(* ===== verification/Benchmark.v ===== *)
(** * Benchmark results ([internal/benchmark/result.go])

    The aggregation of request samples: counts by status and upstream, rates in
    doubles, and the latency summary with its percentiles. *)

From Stdlib Require Import ZArith Lia QArith Qcanon.
From stdpp Require Import base tactics numbers list gmap strings sorting.
From S2P Require Import Prelude GoLib Float64.

Local Open Scope Z_scope.

Definition SchemaVersion : Z := 1.

Record Sample := {
  LatencyMicros : Z;
  StatusCode : Z;
  TransportError : bool;
  RateLimitHeadersValid : bool;
  Upstream : string;
}.

Record LatencySummary := {
  Minimum : Qc;
  Mean : Qc;
  P50 : Qc;
  P95 : Qc;
  P99 : Qc;
  Maximum : Qc;
}.

Record Verification := {
  Passed : bool;
  Checks : gmap string bool;
  Accepted : Z;
  Denied : Z;
  TheoreticalMaximumAccepted : Z;
  ObservedUpstreams : Z;
}.

Record Metadata := {
  MdTool : string;
  MdScenario : string;
  MdTarget : string;
  MdWarmupRequests : Z;
  MdConcurrency : Z;
  MdGatewayInstances : Z;
  MdStartedAt : Z;
  MdDuration : Z;
  MdEnvironment : gmap string string;
}.

Record Result := {
  ResSchemaVersion : Z;
  Tool : string;
  Scenario : string;
  StartedAt : Z;
  Target : string;
  Requests : Z;
  WarmupRequests : Z;
  Concurrency : Z;
  GatewayInstances : Z;
  DurationMS : Qc;
  ThroughputRPS : Qc;
  LatencyMS : LatencySummary;
  StatusCounts : gmap string Z;
  TransportErrors : Z;
  HTTPErrors : Z;
  ErrorRatePercent : Qc;
  RateLimited : Z;
  UpstreamCounts : gmap string Z;
  ResVerification : option Verification;
  Environment : gmap string string;
  Samples : list Sample;
}.

(** ** Percentiles *)

(** The [float64] literal [a / b]. *)
Definition literal (a : Z) (b : positive) : Qc := rnd (Q2Qc (a # b)).

(** A quotient whose divisor is not zero. *)
Definition quotient (x y : Qc) : Qc := default (Qc_of_Z 0) (fdiv x y).

Definition count (l : list Z) : Z := Z.of_nat (length l).

Definition percentile (sorted : list Z) (quantile : Qc) : Z :=
  if count sorted =? 0 then 0
  else
    let index := fceil (fmul quantile (f64 (count sorted))) - 1 in
    let index := if index <? 0 then 0 else index in
    let index := if count sorted <=? index then count sorted - 1 else index in
    nth (Z.to_nat index) sorted 0.

Definition toMilliseconds (value : Z) : Qc := quotient (f64 value) (f64 1000).

Definition SummarizeLatency (values : list Z) : LatencySummary :=
  if count values =? 0 then
    {| Minimum := f64 0; Mean := f64 0; P50 := f64 0; P95 := f64 0; P99 := f64 0; Maximum := f64 0 |}
  else
    let sorted := merge_sort Z.le values in
    let total := foldl (fun total value => wrap64 (total + value)) 0 sorted in
    {| Minimum := toMilliseconds (nth 0 sorted 0);
       Mean := quotient (toMilliseconds total) (f64 (count sorted));
       P50 := toMilliseconds (percentile sorted (literal 50 100));
       P95 := toMilliseconds (percentile sorted (literal 95 100));
       P99 := toMilliseconds (percentile sorted (literal 99 100));
       Maximum := toMilliseconds (nth (length sorted - 1) sorted 0) |}.

(** ** Aggregation *)

Definition incr (k : string) (m : gmap string Z) : gmap string Z := <[k := default 0 (m !! k) + 1]> m.

(** The counters of the loop over the samples. *)
Record Tally := {
  statusCounts : gmap string Z;
  upstreamCounts : gmap string Z;
  latencies : list Z;
  transportErrors : Z;
  httpErrors : Z;
  rateLimited : Z;
}.

Definition no_samples : Tally :=
  {| statusCounts := ∅; upstreamCounts := ∅; latencies := []; transportErrors := 0; httpErrors := 0;
     rateLimited := 0 |}.

Definition tally (t : Tally) (s : Sample) : Tally :=
  {| statusCounts := if TransportError s then statusCounts t else incr (Itoa (StatusCode s)) (statusCounts t);
     upstreamCounts := if bool_decide (Upstream s = "") then upstreamCounts t
                       else incr (Upstream s) (upstreamCounts t);
     latencies := latencies t ++ [LatencyMicros s];
     transportErrors := if TransportError s then transportErrors t + 1 else transportErrors t;
     httpErrors := if 400 <=? StatusCode s then httpErrors t + 1 else httpErrors t;
     rateLimited := if StatusCode s =? 429 then rateLimited t + 1 else rateLimited t |}.

(** [Duration.Seconds] and [Duration.Microseconds]. *)
Definition duration_Seconds (d : Z) : Qc :=
  fadd (f64 (Z.quot d Second)) (quotient (f64 (Z.rem d Second)) (f64 Second)).
Definition duration_Microseconds (d : Z) : Z := Z.quot d 1000.

Definition NewResult (metadata : Metadata) (samples : list Sample) : Result :=
  let t := foldl tally no_samples samples in
  let n := Z.of_nat (length samples) in
  let durationSeconds := duration_Seconds (MdDuration metadata) in
  let throughput := if fleb durationSeconds (f64 0) then f64 0 else quotient (f64 n) durationSeconds in
  let errorRate :=
    if 0 <? n then quotient (fmul (f64 100) (f64 (transportErrors t + httpErrors t))) (f64 n) else f64 0 in
  {| ResSchemaVersion := SchemaVersion;
     Tool := MdTool metadata;
     Scenario := MdScenario metadata;
     StartedAt := MdStartedAt metadata;
     Target := MdTarget metadata;
     Requests := n;
     WarmupRequests := MdWarmupRequests metadata;
     Concurrency := MdConcurrency metadata;
     GatewayInstances := MdGatewayInstances metadata;
     DurationMS := quotient (f64 (duration_Microseconds (MdDuration metadata))) (f64 1000);
     ThroughputRPS := throughput;
     LatencyMS := SummarizeLatency (latencies t);
     StatusCounts := statusCounts t;
     TransportErrors := transportErrors t;
     HTTPErrors := httpErrors t;
     ErrorRatePercent := errorRate;
     RateLimited := rateLimited t;
     UpstreamCounts := upstreamCounts t;
     ResVerification := None;
     Environment := MdEnvironment metadata;
     Samples := samples |}.

(** [Decode], over what the JSON decoder answers. *)
Definition Decode (decoded : res Result) : res Result :=
  match decoded with
  | Err e => Err (ErrWrap "decode benchmark result: " e)
  | Ok r =>
      if negb (ResSchemaVersion r =? SchemaVersion) then
        Err (ErrNew ("unsupported benchmark schema version " +:+ Itoa (ResSchemaVersion r)))
      else if bool_decide (Tool r = "") || bool_decide (Scenario r = "") || (Requests r <=? 0) then
        Err (ErrNew "benchmark result is missing required metadata")
      else Ok r
  end.

(** ** Nearest rank *)

(** The value [v] has rank [a] percent: at least [a] percent of the values are
    not above it, and less than [a] percent are below it. *)
Definition nearest_rank (a v : Z) (values : list Z) : Prop :=
  v ∈ values
  /\ a * count values <= 100 * count (filter (fun x => x <= v) values)
  /\ 100 * count (filter (fun x => x < v) values) < a * count values.

(** [q] is [a] percent, from below and up to 2^-53. *)
Definition percent_of (a : Z) (q : Qc) : Prop :=
  100 * Qnum q <= a * Zpos (Qden q)
  /\ a * Zpos (Qden q) * 2 ^ 53 <= 100 * Qnum q * 2 ^ 53 + 100 * Zpos (Qden q).
Lemma step_left log a p p' : pool_inv log p -> step a p = Some p' -> actions_left p = actions_left p' + 1.
Proof.
  intros [_ Hnext _ _ _ _] E. unfold pool_step in E. unfold actions_left. destruct (p_returned p) eqn:Hr; [done|].
  destruct a as [w|w cl| |w|]; try (destruct (p_workers p !! w) as [[|i|]|] eqn:Hw; try done);
    try (case_match eqn:Hc; [|done]); simplify_eq;
    cbn [set_worker set_next store p_next p_closed p_workers p_samples p_returned]; rewrite ?length_insert, ?Hr;
    try rewrite (sumZ_insert _ _ _ _ _ Hw); cbn [weight]; bool_to_prop;
    repeat match goal with H : p_closed _ = _ |- _ => rewrite H end; try lia.
  apply Nat.ltb_lt in Hc. lia.
Qed.

Lemma run_left log tr p p' :
  pool_inv log p -> prun tr p = Some p' -> actions_left p = actions_left p' + Z.of_nat (length tr).
Proof.
  revert log p. induction tr as [|a tr IH]; intros log p Hp E; cbn in E; [simplify_eq; cbn; lia|].
  destruct (step a p) as [q|] eqn:Es; [|done]. cbn in E. destruct (step_inv _ _ _ _ Hp Es) as (l1 & H1 & _).
  pose proof (step_left _ _ _ _ Hp Es). pose proof (IH _ _ H1 E). cbn [length]. lia.
Qed.

Lemma run_lengths tr p p' :
  prun tr p = Some p' ->
  length (p_workers p') = length (p_workers p) /\ length (p_samples p') = length (p_samples p).
Proof.
  revert p. induction tr as [|a tr IH]; intros p E; cbn in E; [by simplify_eq|].
  destruct (step a p) as [q|] eqn:Es; [|done]. cbn in E. destruct (IH _ E) as [-> ->].
  unfold pool_step in Es. repeat case_match; simplify_eq; cbn; by rewrite ?length_insert.
Qed.

(** Some action is possible until [Wait] has returned. *)
Lemma pool_progress log p (cl : client) :
  pool_inv log p -> p_workers p <> [] -> p_returned p = false -> exists a p', step a p = Some p'.
Proof.
  intros [_ Hnext _ Hcl Hdn _] Hne Hr. unfold pool_step. rewrite Hr.
  destruct (decide (Exists (fun w => w <> Done) (p_workers p))) as [Hex|Hall].
  - apply Exists_exists in Hex as (x & [w Hw]%list_elem_of_lookup & Hx). destruct x as [|i|]; [| |done].
    + destruct (p_closed p) eqn:Ec; [exists (Leave w); rewrite Hw; by eexists|].
      destruct (decide (p_next p < length (p_samples p))%nat) as [Hlt|Hge].
      * exists (Send w). rewrite Hw, (proj2 (Nat.ltb_lt _ _)) by done. by eexists.
      * exists CloseJobs. assert (p_next p = length (p_samples p)) as -> by lia. rewrite Nat.eqb_refl. by eexists.
    + exists (Finish w cl). rewrite Hw. by eexists.
  - apply not_Exists_Forall in Hall; [|apply _].
    assert (Forall (fun w => w = Done) (p_workers p)) as Hd.
    { eapply Forall_impl; [exact Hall|]. intros x Hx. by destruct (decide (x = Done)). }
    assert (p_closed p = true) as Hc.
    { apply Hdn. destruct (p_workers p) as [|x l]; [done|]. inversion Hd. subst. by left. }
    exists Return. rewrite Hc, (proj2 (forallb_Forall _ _)); [by eexists|].
    eapply Forall_impl; [exact Hd|]. by intros x ->.
Qed.

(** When [Wait] has returned every index has its sample. *)
Lemma returned_samples log p :
  pool_inv log p -> p_returned p = true -> p_samples p ≡ₚ log.*2.
Proof.
  intros [Hsent Hnext Hst Hcl _ Hret] Hr. destruct (Hret Hr) as [Hd Hc]. specialize (Hcl Hc).
  assert (busy p = []) as Hb.
  { unfold busy. clear -Hd. induction Hd as [|x l -> _ IH]; [done|exact IH]. }
  rewrite Hb, app_nil_r, Hcl in Hsent.
  transitivity ((fun i => nth i (p_samples p) zero_sample) <$> seq 0 (length (p_samples p))).
  { clear. induction (p_samples p) as [|s l IH]; [done|]. cbn [length seq fmap list_fmap].
    rewrite <- fmap_S_seq, <- list_fmap_compose. by constructor. }
  rewrite <- Hsent. rewrite <- list_fmap_compose. apply Permutation_refl'. apply list_fmap_ext.
  intros k [i s] Hi%list_elem_of_lookup_2. cbn. apply nth_lookup_Some. by apply (proj1 (Forall_forall _ _) Hst (i, s)).
Qed.
(** C34: the pool measures every request once and comes to an end.  However the
    workers are scheduled, some action is possible until [Wait] returns, no
    more than the configured number of requests is under way at a time, and
    the run takes exactly two actions for every request, one for every worker
    and two more; when it has returned, the samples are those of the requests
    that were made, each stored once, as many as configured. *)
Theorem pool_complete tr p (cl : client) :
  0 < concurrency opts -> 0 <= requests opts ->
  prun tr (pool_init opts) = Some p ->
  Z.of_nat (length (busy p)) <= concurrency opts
  /\ (p_returned p = false ->
      (exists a p', step a p = Some p')
      /\ Z.of_nat (length tr) < 2 * requests opts + concurrency opts + 2)
  /\ (p_returned p = true ->
      p_samples p ≡ₚ finished tr
      /\ Z.of_nat (length (p_samples p)) = requests opts
      /\ Z.of_nat (length tr) = 2 * requests opts + concurrency opts + 2).
Proof.
  intros Hc Hq E. destruct (run_inv _ _ _ _ init_inv E) as (log & Hp & Hlog).
  pose proof (run_left _ _ _ _ init_inv E) as Hleft. destruct (run_lengths _ _ _ E) as [Hw Hs].
  cbn [pool_init p_workers p_samples] in Hw, Hs. rewrite length_replicate in Hw. rewrite length_replicate in Hs.
  assert (actions_left (pool_init opts) = 2 * requests opts + concurrency opts + 2) as Hinit.
  { unfold actions_left. cbn [pool_init p_workers p_samples p_closed p_returned p_next].
    rewrite length_replicate, sumZ_replicate. cbn [weight]. lia. }
  rewrite Hinit in Hleft.
  assert (0 <= sumZ weight (p_workers p)) as Hnn by (apply sumZ_nonneg; intros []; cbn; lia).
  split; [unfold busy; pose proof (length_omap in_hand (p_workers p)); lia|]. split; intros Hr.
  - split; [eapply pool_progress; [exact cl|exact Hp| |exact Hr]; by destruct (p_workers p); cbn in Hw; [lia|]|].
    unfold actions_left in Hleft. rewrite Hr in Hleft. destruct (p_closed p); lia.
  - split; [rewrite <- Hlog; by apply returned_samples|]. split; [lia|].
    destruct Hp as [_ _ _ Hcl _ Hret]. destruct (Hret Hr) as [Hd Hcd]. specialize (Hcl Hcd).
    assert (sumZ weight (p_workers p) = 0) as Hz by (clear -Hd; induction Hd as [|x l -> _ IH]; [done|exact IH]).
    unfold actions_left in Hleft. rewrite Hr, Hcd, Hcl, Hz in Hleft. lia.
Qed.
End PoolProofs.

(** ** Runs *)

Lemma number_perm P l l' : l ≡ₚ l' -> number P l = number P l'.
Proof. apply sumZ_perm. Qed.

#[export] Instance Verified_perm opts duration : Proper ((≡ₚ) ==> iff) (Verified opts duration).
Proof.
  intros l l' Hp. unfold Verified, upstreams. rewrite !(number_perm _ l l' Hp), Hp. by setoid_rewrite Hp.
Qed.
(* ===== verification/Admin.v ===== *)
(** * The administration tool ([cmd/gateway-admin/main.go])

    The commands over one database: its schema, which [Migrate] creates, and
    the tables of [Store] inside it.  Commands run in a monad of a database
    state with errors; a step may also have no result, when [Migrate] waits for
    a lock that is not given up.  What a command prints is its value. *)

From Stdlib Require Import ZArith Lia.
From stdpp Require Import base tactics numbers list gmap strings.
From S2P Require Import Prelude GoLib Sha256 RateLimit Event Auth Sql Store Migrations Config Flags.

Local Open Scope Z_scope.

(** The database: before the first migration there are no tables. *)
Notation database := (Migrations.db (S := option Keys)).

Definition set_schema (sc : option Keys) (s : database) : database :=
  {| m_created := m_created s; m_versions := m_versions s; m_schema := sc; m_holder := m_holder s;
     m_procs := m_procs s |}.

(** ** Programs *)

Definition prog (A : Type) : Type := database -> option (res A * database).

Definition preturn {A} (a : A) : prog A := fun s => Some (Ok a, s).
Definition pfail {A} (e : gerror) : prog A := fun s => Some (Err e, s).
Definition pbind {A B} (m : prog A) (k : A -> prog B) : prog B := fun s =>
  match m s with
  | None => None
  | Some (Err e, s') => Some (Err e, s')
  | Some (Ok a, s') => k a s'
  end.
Definition lift {A} (r : res A) : prog A := fun s => Some (r, s).

(** [fmt.Errorf("...: %w", err)] on the error of a call. *)
Definition wrapping {A} (text : string) (m : prog A) : prog A := fun s =>
  match m s with
  | Some (Err e, s') => Some (Err (ErrWrap text e), s')
  | r => r
  end.

Notation "x <~ m ;; k" := (pbind m (fun x => k)) (at level 100, m at next level, right associativity) : go_scope.

(** A statement on the tables. *)
Definition on_tables {A} (f : Keys -> res A * Keys) : prog A := fun s =>
  match m_schema s with
  | None => Some (Err (ErrNew "relation does not exist"), s)
  | Some t => let '(r, t') := f t in Some (r, set_schema (Some t') s)
  end.

Section Admin.
Context `{Server}.
Context (Quote : string -> string).                            (* [strconv.Quote], the verb [%q] *)
Context (Getenv : string -> string).                           (* [os.Getenv]: empty when unset *)
Context (run_script : string -> option Keys -> res (option Keys)).
Context (files : gmap string string).                          (* the embedded migrations *)

(** The statements of one call of [Migrate], each with its fault.  Six for
    every file and two more are enough. *)
Fixpoint migrate_loop (fuel n i : nat) (faults : nat -> option (gerror * bool)) (s : database)
    : option (res unit * database) :=
  match m_procs s !! i with
  | Some (M_ret r) => Some (r, s)
  | _ =>
      match fuel with
      | O => None
      | S fuel' => s' ← migrate_step run_script files i (faults n) s; migrate_loop fuel' (S n) i faults s'
      end
  end.

Definition Migrate (faults : nat -> option (gerror * bool)) : prog unit := fun s =>
  migrate_loop (6 * length (paths files) + 2) 0 (length (m_procs s)) faults (start s).

(** ** Commands *)

Definition env (name fallback : string) : string :=
  if bool_decide (Getenv name = "") then fallback else Getenv name.

Definition apiKeyPepper : res string :=
  let pepper := env "API_KEY_PEPPER" "dev-only-pepper-change-me" in
  if slen pepper <? 16 then Err (ErrNew "API_KEY_PEPPER must be at least 16 characters") else Ok pepper.

Definition line (s : string) : string := s +:+ String (byte_ascii 10) EmptyString.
# # # # # # #
Please return every line of the records that contains the word "StatusCode".

  StatusCode : Z;
  {| statusCounts := if TransportError s then statusCounts t else incr (Itoa (StatusCode s)) (statusCounts t);
     httpErrors := if 400 <=? StatusCode s then httpErrors t + 1 else httpErrors t;
     rateLimited := if StatusCode s =? 429 then rateLimited t + 1 else rateLimited t |}.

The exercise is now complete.